Data to use ->

Lemma record_ok L h pos hash data r h' : signer_ok L h -> acceptable pos hash data -> (forall b, es_signed (hs_signer h) !! pos = Some b -> sb_signature_hash b = hash) ->
  record pos hash data (es_next_slot_version (hs_signer h)) h = Some (r, h') ->
  signer_ok L h' /\ forall chunk, r = Ok chunk -> exists t, es_signed (hs_signer h') !! pos = Some (mkSignedBlock hash chunk t).
Proof.
  intros Hok (Hc & Hl & Hh & Ha) Hsame. unfold record. intros H. pose proof Hok as [Hk Hs Ht Hst Hn Hse Hsi Hcl Hj].
  apply eff_bind_inv in H as [(s & h0 & [= <- <-] & H)|(e & [=] & _)].
  destruct (checked_add U32_MAX (es_next_slot_version (hs_signer h)) 1) as [next|] eqn:Hadd; cbn [or_err] in H; [|injection H as <- <-; by split].
  apply checked_add_Some in Hadd as [-> Hmax]. rewrite (eff_bind_run _ _ _ (es_next_slot_version (hs_signer h) + 1) h) in H by done.
  destruct (Chunk.sign _ _) as [chunk|e] eqn:Hsign; [|injection H as <- <-; by split]. rewrite (eff_bind_run _ _ _ chunk h) in H by done.
  apply eff_bind_inv in H as [(now & h1 & Hclk & H)|(e & Hclk & _)]; [|by unfold read_clock, now_unix in Hclk; simplify_eq]. apply frame_clock in Hclk as (Hfr & -> & Hrd & Hsg).
  pose proof (frame_ok _ _ _ Hok Hfr) as Hok1. set (b := mkSignedBlock hash chunk (reading (w_readings (hs_world h)))) in *. set (next := es_next_slot_version (hs_signer h) + 1) in *.
  pose proof (reading_mono (w_readings (hs_world h)) (w_readings (hs_world h1)) ltac:(lia)) as Hle. pose proof (proj1 Hclock (w_readings (hs_world h))) as Hu.
  apply chunk_sign_spec in Hsign as (Hsl & Hver & Hdata & Hlen & Hsiglen & Hwr). cbn in Hsl, Hver, Hdata, Hlen.
  assert (He : entry_ok key slot next pos b).
  { split; cbn; rewrite ?Hdata; try done; [|by rewrite Hsl|unfold next; lia|by rewrite Hwr, Hk, bool_decide_true].
    split_and!; rewrite ?Hsl, ?Hver, ?Hdata, ?Hs; try done; apply Hconfig. }
  assert (Hsn : signed_ok key slot next (<[pos := b]> (es_signed (hs_signer h)))) by (eapply signed_ok_insert; [exact Hsi|unfold next; lia|done]).
  assert (Hcn : closed timeout (fun e => L e \/ in_map (es_signed (hs_signer h)) e) next (reading (w_readings (hs_world h1))) (<[pos := b]> (es_signed (hs_signer h)))).
  { eapply closed_insert; [apply Hconfig|exact Hcl|by intros b0 Hb0; apply Hsame|cbn; lia|]. unfold version_of. cbn. rewrite Hver. unfold next. lia. }
  apply eff_bind_inv in H as [([] & h2 & Hp & H)|(e & Hp & ->)].
  2:{ apply (persist_state_ok L) in Hp as (Hok2 & _); [by split|done|unfold is_u32 in *; unfold next; lia|done|by rewrite Hsg]. }
  apply (persist_state_ok L) in Hp as (Hok2 & Hsg2 & Hrd2 & Hholds); [|done|unfold is_u32 in *; unfold next; lia|done|by rewrite Hsg]. specialize (Hholds eq_refl).
  assert (Hr : r = Ok chunk) by (unfold mbind, Eff_bind, modify, mret, Eff_ret in H; congruence). assert (Hh' : h' = on_signer (set_es_next_slot_version next) (on_signer (set_es_signed (<[pos := b]> (es_signed (hs_signer h)))) h2)) by (unfold mbind, Eff_bind, modify, mret, Eff_ret in H; congruence). subst r h'. clear H.
  split; [|intros ? [= <-]; cbn; eexists; apply lookup_insert_eq]. destruct Hok2 as [? ? ? ? ? ? ? ? ?]. split; cbn; try done; [unfold is_u32 in *; unfold next; lia| |].
  - rewrite Hrd2. eapply closed_weaken; [exact Hcn|by auto|done|done].
  - exists next, (<[pos := b]> (es_signed (hs_signer h))). split; [done|]. rewrite Hrd2. eapply closed_weaken; [exact Hcn| |done|done]. intros e [?|?]; auto.
Qed.

Definition proposal_typed (p : BlockProposal) : Prop := len (hd_consensus_hash (bl_header (bp_block p))) = 20 /\ is_u64 (hd_chain_length (bl_header (bp_block p))).

Lemma signature_hash_length h hash : signer_signature_hash h = Some hash -> len hash = 32.
Proof. unfold signer_signature_hash. intros (b & _ & ->)%fmap_Some. by rewrite sha512_256_length. Qed.

Lemma acceptance_accepts hash timestamp data : len hash = 32 -> is_u64 timestamp ->
  SignerMessage.encode (SignerMessage.Response (Accepted (with_extend_timestamp hash (StacksPrivateKey.sign key hash) timestamp))) = Some (Ok data) -> accepts key hash data.
Proof.
  intros Hh Ht He. assert (Hok : message_ok (SignerMessage.Response (Accepted (with_extend_timestamp hash (StacksPrivateKey.sign key hash) timestamp)))).
  { unfold message_ok, acceptance_ok, with_extend_timestamp. cbn [ba_signer_signature_hash ba_signature ba_server_version ba_full_extend_timestamp ba_read_count_extend_timestamp]. rewrite sign_length. split_and!; [exact Hh|reflexivity|vm_compute; reflexivity|exact Ht|exact Ht]. }
  apply (message_decode_encode _ _ Hok) in He. eexists. split; [exact He|]. split; [done|]. cbn. apply recover_sign.
Qed.

Definition answered (L : Event -> Prop) (p : BlockProposal) (h' : Host_signer (V := V)) (r : result SignerError Chunk) : Prop :=
  signer_ok L h' /\ forall chunk, r = Ok chunk -> exists b, es_signed (hs_signer h') !! position_of p = Some b /\ sb_chunk b = chunk /\ Some (sb_signature_hash b) = signer_signature_hash (bl_header (bp_block p)).

Lemma sign_new_ok L h p hash r h' : signer_ok L h -> proposal_typed p -> signer_signature_hash (bl_header (bp_block p)) = Some hash -> es_signed (hs_signer h) !! position_of p = None ->
  sign_new p hash h = Some (r, h') -> answered L p h' r.
Proof.
  intros Hok [Hp1 Hp2] Hhash Hnone H. unfold sign_new in H. apply eff_bind_inv in H as [([] & h1 & H1 & H)|(e & H1 & ->)]; apply frame_validate in H1 as Hf; [|split; [by eapply frame_ok|done]].
  pose proof (frame_ok _ _ _ Hok Hf) as Hok1. rewrite (eff_bind_run _ _ _ (hs_signer h1) h1) in H by done. cbn zeta in H.
  apply eff_bind_inv in H as [(ts & h2 & H2 & H)|(e & H2 & _)]; [|done]. apply frame_extend in H2 as [Hf2 Hts]; [|apply Hok1]. pose proof (frame_ok _ _ _ Hok1 Hf2) as Hok2.
  rewrite (so_key _ _ Hok1) in H. apply eff_bind_inv in H as [(enc & h3 & H3 & H)|(e & H3 & _)]; [|by unfold unwrap in H3; destruct (SignerMessage.encode _)].
  unfold unwrap in H3. destruct (SignerMessage.encode _) as [enc'|] eqn:He; [|done]. injection H3 as <- <-. destruct enc' as [data|em]; [|injection H as <- <-; by split].
  rewrite (eff_bind_run _ _ _ data h2) in H by done. rewrite <- (fr_next _ _ Hf2) in H. apply (record_ok L) in H as [Hok3 Hch]; [|done| |].
  - split; [done|]. intros chunk Hc. destruct (Hch chunk Hc) as [t Hb]. eexists. split; [exact Hb|]. split; [done|]. by rewrite Hhash.
  - split_and!; [done|done|by eapply signature_hash_length|]. eapply acceptance_accepts; [by eapply signature_hash_length|exact Hts|exact He].
  - intros b. by rewrite (fr_signed _ _ Hf2), (fr_signed _ _ Hf), Hnone.
Qed.

Lemma delete_ok L h pos b : signer_ok L h -> es_signed (hs_signer h) !! pos = Some b -> sb_signed_at_unix b + timeout <= reading (w_readings (hs_world h)) ->
  signer_ok L (on_signer (set_es_signed (delete pos (es_signed (hs_signer h)))) h).
Proof.
  intros [Hk Hs Ht Hst Hn Hse Hsi Hc Hj] Hb Hlate. split; cbn; try done.
  - by apply map_Forall_delete.
  - eapply closed_delete; [apply Hconfig|exact Hc|exact Hb|exact Hlate].
  - eapply journal_later; [exact Hj| |done|done]. intros e [?|Hd]; [by left|right]. unfold in_map in *. by apply lookup_delete_Some in Hd as [_ ?].
Qed.

(** A block is past its protection only when the clock says so. *)
Lemma timeout_passed L h b pos h' now : signer_ok L h -> es_signed (hs_signer h) !! pos = Some b -> read_clock h = Some (Ok now, h') ->
  (saturating_sub now (sb_signed_at_unix b) <? es_conflict_timeout_secs (hs_signer h)) = false -> sb_signed_at_unix b + timeout <= reading (w_readings (hs_world h')).
Proof.
  intros Hok Hb (Hf & -> & Hr & _)%frame_clock Hlt. apply Z.ltb_ge in Hlt. rewrite (so_timeout _ _ Hok) in Hlt. unfold saturating_sub in Hlt.
  assert (Hpast : sb_signed_at_unix b <= reading (w_readings (hs_world h))) by (apply (so_closed _ _ Hok (pos, b)); by right). pose proof (reading_mono (w_readings (hs_world h)) (w_readings (hs_world h')) ltac:(lia)). lia.
Qed.
(* ===== verification/SignerService.v ===== *)
(** * The signer's service: [SignerService], [StateAnnouncer] and [LiveSigner] of
      [crates/nano-signer/src/lib.rs]

    How a signer picks the proposal to answer, promises to sign it, reads the
    promises of the others and uploads its answer. The HTTP clients of StackerDB
    and of the peer are classes over the state of the network; an [async] call is a
    step of it. *)

From stdpp Require Import gmap.
From S2P Require Import Prelude Primitives Address CodecIO Crypto TxData TxCodec.
From S2P Require Import Nakamoto Signers Effects PeerWire StackerDb EmbeddedSigner.
Lemma leaves_keeps {A} base position hash (m : Eff (Host_signer (V := V)) SignerError A) : leaves_signed m -> keeps (hosted_at_most base position hash) m.
Proof. intros Hm h r h' Hh E. unfold hosted_at_most. by rewrite (Hm _ _ _ E). Qed.

Lemma record_at_most base position hash data v : keeps (hosted_at_most base position hash) (record (V := V) position hash data v).
Proof.
  intros h r h' Hh H. unfold record in H. rewrite (eff_bind_run _ _ h (hs_signer h) h) in H by done.
  apply eff_bind_inv in H as [(n & h1 & E & H)|(e & E & _)]; pose proof (try_with_same _ _ _ _ _ E) as ->; [|done].
  apply eff_bind_inv in H as [(chunk & h1 & E1 & H)|(e & E1 & _)]; pose proof (try_with_same _ _ _ _ _ E1) as ->; [|done].
  apply eff_bind_inv in H as [(now & h1 & E2 & H)|(e & E2 & _)]; pose proof (leaves_keeps base position hash _ leaves_clock _ _ _ Hh E2) as H1; [|done].
  apply eff_bind_inv in H as [([] & h2 & E3 & H)|(e & E3 & _)]; pose proof (leaves_keeps base position hash _ (leaves_persist _ _) _ _ _ H1 E3) as H2; [|done].
  injection H as _ <-. unfold hosted_at_most. cbn. intros q b [[<- <-]|[Hne Hq]]%lookup_insert_Some; [by right|by apply Hh].
Qed.

Lemma sign_new_at_most base p hash : keeps (hosted_at_most base (position_of p) hash) (sign_new (V := V) p hash).
Proof.
  unfold sign_new. apply keeps_bind; [apply leaves_keeps, leaves_validate|intros _]. apply keeps_bind; [apply keeps_same; intros *; apply ask_same|intros s].
  apply keeps_bind; [apply leaves_keeps, leaves_timestamp|intros t]. apply keeps_bind; [apply keeps_same; intros *; apply unwrap_same|intros encoded].
  apply keeps_bind; [apply keeps_same; intros *; apply try_with_same|intros data]. apply record_at_most.
Qed.
(* ===== verification/MinerTheorems.v ===== *)
(** * What the miner builds

    The blocks the miner proposes succeed the tip they were built on and every
    transaction in them verifies; the signatures it orders make the block it
    publishes one that its signer set approves; a slot is counted once in the
    signers' announcements; the commitment it plans is for the block after the
    tip; and the wallet's transaction pays what the protocol's template pays. *)

From stdpp Require Import gmap.
From S2P Require Import Prelude Primitives Address CodecIO Crypto TxData TxCodec TxWire TxTheorems TxAuth TxAuthTheorems.
From S2P Require Import Nakamoto Signers SignerTheorems SortitionRules BitcoinScript SnapshotChain Effects PeerWire StackerDb EmbeddedSigner ProposalExecution SignerService Miner.

(** ** The blocks of a tenure *)

Section Blocks.
Context `{HO : HashesOk} `{SO : Secp256k1Ok} `{ED : Edwards} `{EO : !EdwardsOk}.

Lemma unsealed_block_inv length spent consensus parent timestamp txs block : unsealed_block length spent consensus parent timestamp txs = Some block ->
  let h := bl_header block in
  bl_transactions block = txs /\ hd_chain_length h = length /\ hd_bitcoin_spent h = spent /\ hd_consensus_hash h = consensus /\ hd_parent_block_id h = parent /\
  hd_timestamp h = timestamp /\ transaction_merkle_root txs = Some (hd_transaction_merkle_root h) /\ hd_signer_signatures h = [].
Proof.
  unfold unsealed_block. destruct (transaction_merkle_root txs) as [root|]; [|done]. cbn [mbind option_bind].
  destruct (BitVec.ones _ _) as [[treatment|]|]; [|done..]. cbn [mbind option_bind]. by intros [= <-].
Qed.

Lemma unsealed_block_total length spent consensus parent timestamp txs : Forall (fun tx => is_Some (txid tx)) txs ->
  is_Some (unsealed_block length spent consensus parent timestamp txs).
Proof. intros (root & Hr & _)%root_total. unfold unsealed_block. rewrite Hr. by eexists. Qed.

(** The header after the tip a block was built on. *)
Definition is_header_of (tip : TenureTip) (h : NakamotoBlockHeader) : Prop :=
  header_block_id h = Some (tt_block_id tip) /\ hd_chain_length h = tt_height tip /\ hd_timestamp h = tt_timestamp tip /\ hd_consensus_hash h = tt_consensus_hash tip.

(** A block made for the length, the parent and a time after those of its tip. *)
Lemma unsealed_successor spent consensus tip now txs parent block :
  unsealed_block (saturating_add U64_MAX (tt_height tip) 1) spent consensus (tt_block_id tip) (Z.max now (saturating_add U64_MAX (tt_timestamp tip) 1)) txs = Some block ->
  is_header_of tip parent -> tt_timestamp tip < U64_MAX ->
  consensus = tt_consensus_hash tip \/ existsb is_tenure_change txs = true -> validate_successor block parent = Some (Ok tt).
Proof.
  intros (Htx & Hl & _ & Hc & Hp & Ht & _)%unsealed_block_inv (Hid & Hlen & Htime & Hcons) Hroom Hchange. unfold validate_successor. rewrite Hid. cbn [mbind option_bind].
  rewrite Hp, Hl, Ht, Hc, Hlen, Htime, Hcons, Htx. rewrite bool_decide_eq_true_2, Z.eqb_refl by done. cbn [negb].
  rewrite (proj2 (Z.leb_gt _ _)) by (unfold saturating_add; lia). destruct Hchange as [->| ->].
  - by rewrite bool_decide_eq_true_2.
  - by rewrite andb_false_r.
Qed.

(** What [sign_miner_transaction] returns for a payload that fits. *)
Lemma miner_transaction {E} network key nonce payload : is_u32 (Network.chain_id network) -> is_u64 nonce -> payload_ok payload ->
  exists tx, sign_miner_transaction (E := E) network key nonce payload = Some (Ok tx) /\ verify_authorization tx = Some (Ok tt) /\
    pl_data (tx_payload tx) = payload /\ condition_nonce (auth_origin (tx_auth tx)) = nonce /\ is_Some (txid tx).
Proof.
  intros Hc Hn Hp. destruct (sign_standard_verifies (TransactionVersion.for_network network) (Network.chain_id network) AnchorMode.OnChainOnly key nonce 0 payload)
    as (tx & Hs & Hv & _ & Hno & _ & Hd & He & _); [done..|]. exists tx. unfold sign_miner_transaction. rewrite Hs. split; [done|]. split_and!; [done..|].
  unfold txid. rewrite He. by destruct (tx_bytes tx).
Qed.
(* ===== verification/BlockRules.v ===== *)
(** * What a block says about itself: [crates/nano-chainstate/src/authenticate.rs]

    The rules a block satisfies before any of it runs, from the block and the
    chain's identity alone; the miner's key against the sortition's winner; and
    the kind of a refusal ([src/decision.rs], [consensus_kind]). *)

From S2P Require Import Prelude Primitives CodecIO Crypto TxData TxCodec TxAuth Nakamoto Signers SortitionRules.

Module ConsensusError.

Inductive t : Type :=
| HeaderVersion (version : byte)
| EmptyBlock
| TransactionNetwork (txid : Sha256Sum)
| TransactionChainId (txid : Sha256Sum) (chain_id : Z)
| TransactionAnchorMode (txid : Sha256Sum)
| CoinbaseWithoutVrfProof (txid : Sha256Sum)
| TenureTransactionCount (coinbases tenure_changes : nat)
| CoinbaseWithoutTenureChange
| TenureTransactionPosition (tenure_change : nat) (coinbase : option nat)
| TenureChangeCause (cause : TenureChangeCause.t)
| TenureChangeParent
| TenureChangeConsensusHash
| TenureChangePreviousTenure
| TenureChangeParentTenure
| TenureChangeParentUnavailable
| TenureChangeLengthUnavailable
| TenureChangeBlockCount (claimed executed : Z)
| MinerSignatureUnrecoverable
| TenureChangeMinerKey
| MinerIsNotTheSortitionWinner (registered signed : Hash160)
| WinnerVrfKeyUnavailable
| WinnerSigningKeyUnavailable
| ProblematicMarkerCount (markers : Z)
| ProblematicMarkerOrder (index : Z)
| ProblematicMarkerOutOfBounds (index : Z)
| ProblematicMarkerTarget (index : Z)
| SignerWeight (e : SignerSetError)
| SignerSetUnavailable (cycle : Z)
| BitcoinSpent (header derived : Z).

End ConsensusError.

(** [crates/nano-consensus-profile]. *)
Definition NAKAMOTO_BLOCK_VERSION : Z := 1.
Definition admits_nakamoto_block_version (version : byte) : bool := Z.land (u8 version) 0x7f =? NAKAMOTO_BLOCK_VERSION.

Definition MAX_PROBLEMATIC_TRANSACTION_MARKERS : Z := (2 * 1024 * 1024) / 180.

Inductive Signatures : Type := Present | Pending.

#[global] Instance Signatures_eq_dec : EqDecision Signatures. Proof. solve_decision. Defined.

Definition any_coinbase (payload : TransactionPayloadData) : bool :=
  match payload with Coinbase _ | CoinbaseToAltRecipient _ _ | NakamotoCoinbase _ _ _ => true | _ => false end.

Definition a_tenure_change (payload : TransactionPayloadData) : bool := match payload with TenureChange _ => true | _ => false end.

Definition tx_data (transaction : Transaction) : TransactionPayloadData := pl_data (tx_payload transaction).

(** [Iterator::find_map]. *)
Definition find_map {A B} (f : A -> option B) (l : list A) : option B := head (omap f l).

Definition tenure_change_payload (block : NakamotoBlock) : option TenureChangePayload :=
  find_map (fun transaction => match tx_data transaction with TenureChange payload => Some payload | _ => None end) (bl_transactions block).

Section Rules.
Context `{HS : Hashes} `{SE : Secp256k1}.

Definition recovered_miner_key_hash (header : NakamotoBlockHeader) : option (result ConsensusError.t Hash160) :=
  digest ← miner_signature_hash header;
  Some (match MessageSignature.recover (hd_miner_signature header) digest with
        | Err _ => Err ConsensusError.MinerSignatureUnrecoverable
        | Ok public_key => Ok (hash160 (StacksPublicKey.to_bytes_compressed public_key))
        end).

Definition check_tenure_change_miner (block : NakamotoBlock) : option (result ConsensusError.t unit) :=
  match tenure_change_payload block with
  | None => Some (Ok tt)
  | Some payload =>
      signed ← recovered_miner_key_hash (bl_header block);
      Some (let? signed := signed in if bool_decide (public_key_hash payload = signed) then Ok tt else Err ConsensusError.TenureChangeMinerKey)
  end.

(** The identifier is computed where the check fails. *)
Definition check_transaction (transaction : Transaction) (network : Network.t) : option (result ConsensusError.t unit) :=
  let refuse (error : Sha256Sum -> ConsensusError.t) : option (result ConsensusError.t unit) := txid ← txid transaction; Some (Err (error txid)) in
  let mainnet := match tx_version transaction with TransactionVersion.Mainnet => true | TransactionVersion.Testnet => false end in
  if negb (Bool.eqb mainnet (Network.is_mainnet network)) then refuse ConsensusError.TransactionNetwork else
  if negb (tx_chain_id transaction =? Network.chain_id network) then refuse (fun txid => ConsensusError.TransactionChainId txid (tx_chain_id transaction)) else
  if match tx_anchor_mode transaction with AnchorMode.OffChainOnly => true | _ => false end then refuse ConsensusError.TransactionAnchorMode else
  match tx_data transaction with
  | Coinbase _ | CoinbaseToAltRecipient _ _ => refuse ConsensusError.CoinbaseWithoutVrfProof
  | _ => Some (Ok tt)
  end.

Fixpoint check_transactions (transactions : list Transaction) (network : Network.t) : option (result ConsensusError.t unit) :=
  match transactions with
  | [] => Some (Ok tt)
  | transaction :: rest =>
      r ← check_transaction transaction network;
      match r with Err e => Some (Err e) | Ok _ => check_transactions rest network end
  end.

(** The closure [position]: the indices, counted from the first, that are wanted. *)
Fixpoint positions (wanted : TransactionPayloadData -> bool) (index : nat) (transactions : list Transaction) : list nat :=
  match transactions with
  | [] => []
  | transaction :: rest => (if wanted (tx_data transaction) then [index] else []) ++ positions wanted (S index) rest
  end.

Definition check_tenure_transactions (block : NakamotoBlock) : result ConsensusError.t unit :=
  let coinbases := positions any_coinbase 0 (bl_transactions block) in
  let tenure_changes := positions a_tenure_change 0 (bl_transactions block) in
  if (1 <? length coinbases)%nat || (1 <? length tenure_changes)%nat then Err (ConsensusError.TenureTransactionCount (length coinbases) (length tenure_changes)) else
  let coinbase := head coinbases in
  match head tenure_changes with
  | None => if bool_decide (is_Some coinbase) then Err ConsensusError.CoinbaseWithoutTenureChange else Ok tt
  | Some tenure_change =>
      let? payload := or_err (tenure_change_payload block) (ConsensusError.TenureTransactionPosition tenure_change coinbase) in
      let expected_coinbase := if bool_decide (cause payload = TenureChangeCause.BlockFound) then Some 1%nat else None in
      if negb (tenure_change =? 0)%nat || negb (bool_decide (coinbase = expected_coinbase)) then
        if Bool.eqb (bool_decide (is_Some coinbase)) (bool_decide (is_Some expected_coinbase)) then Err (ConsensusError.TenureTransactionPosition tenure_change coinbase)
        else Err (ConsensusError.TenureChangeCause (cause payload))
      else
      if negb (bool_decide (previous_tenure_end payload = hd_parent_block_id (bl_header block))) then Err ConsensusError.TenureChangeParent else
      if negb (bool_decide (tenure_consensus_hash payload = hd_consensus_hash (bl_header block))) then Err ConsensusError.TenureChangeConsensusHash else
      let extends := bool_decide (previous_tenure_consensus_hash payload = tenure_consensus_hash payload) in
      if negb (Bool.eqb extends (negb (bool_decide (cause payload = TenureChangeCause.BlockFound)))) then Err ConsensusError.TenureChangePreviousTenure else
      Ok tt
  end.

(** The loop of [check_problematic_markers]. *)
Fixpoint check_markers (transactions : list Transaction) (markers : list ProblematicTransaction) (previous : option Z) : result ConsensusError.t unit :=
  match markers with
  | [] => Ok tt
  | marker :: rest =>
      let index := pt_index marker in
      if match previous with Some previous => index <=? previous | None => false end then Err (ConsensusError.ProblematicMarkerOrder index) else
      let? transaction := or_err (transactions !! Z.to_nat index) (ConsensusError.ProblematicMarkerOutOfBounds index) in
      if any_coinbase (tx_data transaction) || a_tenure_change (tx_data transaction) then Err (ConsensusError.ProblematicMarkerTarget index) else
      check_markers transactions rest (Some index)
  end.

Definition check_problematic_markers (block : NakamotoBlock) : result ConsensusError.t unit :=
  let markers := hd_problematic_transactions (bl_header block) in
  if MAX_PROBLEMATIC_TRANSACTION_MARKERS <? len markers then Err (ConsensusError.ProblematicMarkerCount (len markers)) else
  check_markers (bl_transactions block) markers None.

Definition authenticate_block (block : NakamotoBlock) (network : Network.t) (signatures : Signatures) : option (result ConsensusError.t unit) :=
  if negb (admits_nakamoto_block_version (hd_version (bl_header block))) then Some (Err (ConsensusError.HeaderVersion (hd_version (bl_header block)))) else
  if bool_decide (signatures = Present) && bool_decide (bl_transactions block = []) then Some (Err ConsensusError.EmptyBlock) else
  transactions ← check_transactions (bl_transactions block) network;
  match (let? _ := transactions in let? _ := check_problematic_markers block in check_tenure_transactions block) with
  | Err e => Some (Err e)
  | Ok _ => if bool_decide (signatures = Present) then check_tenure_change_miner block else Some (Ok tt)
  end.

Definition verify_miner_signature (header : NakamotoBlockHeader) (signing_key_hash : Hash160) : option (result ConsensusError.t unit) :=
  signed ← recovered_miner_key_hash header;
  Some (let? signed := signed in
        if bool_decide (signed = signing_key_hash) then Ok tt else Err (ConsensusError.MinerIsNotTheSortitionWinner signing_key_hash signed)).

(** [find_map]: the first registration of the key that names a signing key. *)
Definition registered_signing_key_hash (operations : list BitcoinOperation) (vrf_public_key : list byte) : option (list byte) :=
  find_map (fun operation => match op_kind operation with
    | LeaderKeyRegistrationOp _ registered block_signing_key_hash _ => if bool_decide (registered = vrf_public_key) then block_signing_key_hash else None
    | _ => None end) operations.

End Rules.

(** ** The kind of a refusal *)

Inductive RefusalKind : Type :=
| Envelope | TenureContinuity | MinerAuthentication | SignerWeightKind | SignerSetKind | VrfProofKind | TransactionKind | ExecutionKind
| StateRootMismatchKind | StorageKind | ParentMismatchKind.

#[global] Instance RefusalKind_eq_dec : EqDecision RefusalKind. Proof. solve_decision. Defined.

Definition consensus_kind (error : ConsensusError.t) : RefusalKind :=
  match error with
  | ConsensusError.HeaderVersion _ | ConsensusError.EmptyBlock | ConsensusError.TransactionNetwork _ | ConsensusError.TransactionChainId _ _
  | ConsensusError.TransactionAnchorMode _ | ConsensusError.CoinbaseWithoutVrfProof _ | ConsensusError.TenureTransactionCount _ _
  | ConsensusError.CoinbaseWithoutTenureChange | ConsensusError.TenureTransactionPosition _ _ | ConsensusError.ProblematicMarkerCount _
  | ConsensusError.ProblematicMarkerOrder _ | ConsensusError.ProblematicMarkerOutOfBounds _ | ConsensusError.ProblematicMarkerTarget _
  | ConsensusError.BitcoinSpent _ _ => Envelope
  | ConsensusError.TenureChangeCause _ | ConsensusError.TenureChangeParent | ConsensusError.TenureChangeConsensusHash | ConsensusError.TenureChangePreviousTenure
  | ConsensusError.TenureChangeParentTenure | ConsensusError.TenureChangeParentUnavailable | ConsensusError.TenureChangeLengthUnavailable
  | ConsensusError.TenureChangeBlockCount _ _ => TenureContinuity
  | ConsensusError.MinerSignatureUnrecoverable | ConsensusError.TenureChangeMinerKey | ConsensusError.MinerIsNotTheSortitionWinner _ _
  | ConsensusError.WinnerVrfKeyUnavailable | ConsensusError.WinnerSigningKeyUnavailable => MinerAuthentication
  | ConsensusError.SignerWeight _ => SignerWeightKind
  | ConsensusError.SignerSetUnavailable _ => SignerSetKind
  end.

Work to complete ->
Output should match, line for line, the stretch of the material above from the line holding "Definition is_header_of (tip" through the line holding "Lemma unsealed_successor spent".

Solution to the exercise ->
Definition is_header_of (tip : TenureTip) (h : NakamotoBlockHeader) : Prop :=
  header_block_id h = Some (tt_block_id tip) /\ hd_chain_length h = tt_height tip /\ hd_timestamp h = tt_timestamp tip /\ hd_consensus_hash h = tt_consensus_hash tip.

(** A block made for the length, the parent and a time after those of its tip. *)
Lemma unsealed_successor spent consensus tip now txs parent block :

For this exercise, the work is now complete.